Puchner prayed a Catholic blessing over the homemade altar and its contents before moving on to a 3-foot-tall concrete statue of Jesus, followed by a slightly smaller statue of Mary in a half clam shell.

Puchner, the pastor at St. John The Baptist Catholic Church in Costa Mesa, blessed each one before sitting at a patio table with the man who invited him.

DeSimone — better known as “Frank E. Dee” to his friends and anyone who listens to his Internet radio station — asked Puchner to bless the altar this week, sealing his decades-old pledge.

“I said, ‘If I ever get sober, I’ll erect the statue of Jesus Christ, the Virgin Mary and the angels,’ ” DeSimone said, pointing to the small winged figures that ring his fence.

DeSimone has been sober since 1985, when he started attending Alcoholics Anonymous meetings after moving to Costa Mesa.

After his last drink, he installed Jesus and the Virgin Mary.

“And the last thing I could do was that — the beautiful altar,” DeSimone said, “I had to do that. It was something that I wanted to do.”

DeSimone’s front-yard sanctuary is a monument to his sobriety and the God he credits for his recovery.

“I don’t care what anyone else thinks or believes,” he said. “That’s not important. What’s important is I’m sober, and I’ve got this home. I’ve got everything that I’ve never had before when I was drinking.”

When DeSimone left Massachusetts for Costa Mesa, he left behind a life of newspaper writing focused on music and night life — the drinking was next to go.

In Orange County, three no-nonsense friends guided him into A.A. They’ve since passed on, but DeSimone continues to attend the meetings.

For 10 years, he’s helped run the gatherings at St. John the Baptist.

To newcomers, he passes out a card with his phone number. It says, “Welcome: my friend, and a friend you must be! / For letting me help you — also helps me / Yes! I’ve had a problem — so you’re not alone / If you care to discuss it — pick up the phone”

“I don’t hang out with too many normies,” he joked, using A.A. parlance for non-alcoholics. He has two roommates who are also “in the program.”

Wednesday, DeSimone was by far the oldest of eight men and women in one of the parish’s classrooms, where those in attendance read about unity, the first of A.A.’s 12 traditions.

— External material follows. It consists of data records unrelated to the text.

(* ===== verification/BuddyProps.v ===== *)
(** * What the buddy allocator promises

    A fresh allocator of [crates/mem/src/buddy.rs] satisfies the invariant, and
    every run of its operations refines the region specification. From that:
    blocks handed out never meet, room is found where there is any, a freed
    block is refused ever after, what the committed image names is kept, and
    what each publication releases is told. *)

From S2P Require Import Prelude BuddyBits Buddy BuddyTile BuddyPool BuddyImage BuddyCore BuddySettle BuddyOps.
#[local] Open Scope N_scope.

(** ** A fresh allocator *)
Section fresh.
Context (M : N) (HM : M ≤ 31).
Definition fresh_cells : N → option (N * bool) := put (λ _, None) 0 (Some (M, true)).
Definition fresh_lists : N → list N := λ o, if decide (o = M) then [0] else [].

Lemma fresh_tiling : tiling M fresh_cells.
Proof.
  assert (∀ x c, fresh_cells x = Some c → x = 0 ∧ c = (M, true)) as Hone.
  { intros x c. unfold fresh_cells, put. case_decide; [by intros [= <-]|done]. }
  split.
  - intros h o f [-> [= -> ->]]%Hone. split_and!; [done|apply N.divide_0_r|lia].
  - intros h o f h' o' f' [-> _]%Hone [-> _]%Hone. lia.
  - intros i Hi. exists 0, M, true. split; [apply put_eq|lia].
  - intros h o [-> [= ->]]%Hone Ho. lia.
Qed.
Lemma fresh_weight : free_weight M fresh_cells = 2 ^ M.
Proof.
  pose proof (free_weight_put M (λ _, None) 0 (Some (M, true)) (pow_pos M)) as H. unfold fresh_cells. cbn [weight] in H.
  replace (free_weight M (λ _, None)) with 0 in H; [lia|]. unfold free_weight. generalize (N.to_nat (2 ^ M)). intros n. induction n as [|n IH]; [done|].
  cbn. by rewrite <- IH.
Qed.
Definition fresh_pool (free : N) : Pool :=
  let count := N.to_nat (2 ^ M) in
  mkPool (<[0%nat := N.lor (N.lor FREE_BIT HEAD_BIT) M]> (replicate count INSIDE)) (replicate count 0) (replicate count 0)
    (<[N.to_nat M := 0]> (replicate (S (N.to_nat M)) NONE)) (replicate count 0) free.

DeSimone’s hardbound copy of the traditions is yellowed and fraying but still in good condition.

He told the group a story from when he worked at a chain of Massachusetts newspapers. To make it into work, he’d have to have a nip from some small bottles that he’d throw under the seat of his car.

While driving his boss to get coffee, the pile of bottles would roll around clinking.

“I would say something’s wrong with the car,” DeSimone laughed.

At home after the meeting, DeSimone sips an RC Cola and shows off his prized wall of photos, where he’s posed with nightclub singers and Massachusetts politicians.

In the next room, his homemade radio station Golden Music Memories of Yesteryear is set to auto, sending crooners’ voices across the Internet.

“I’ve got a good life,” DeSimone said.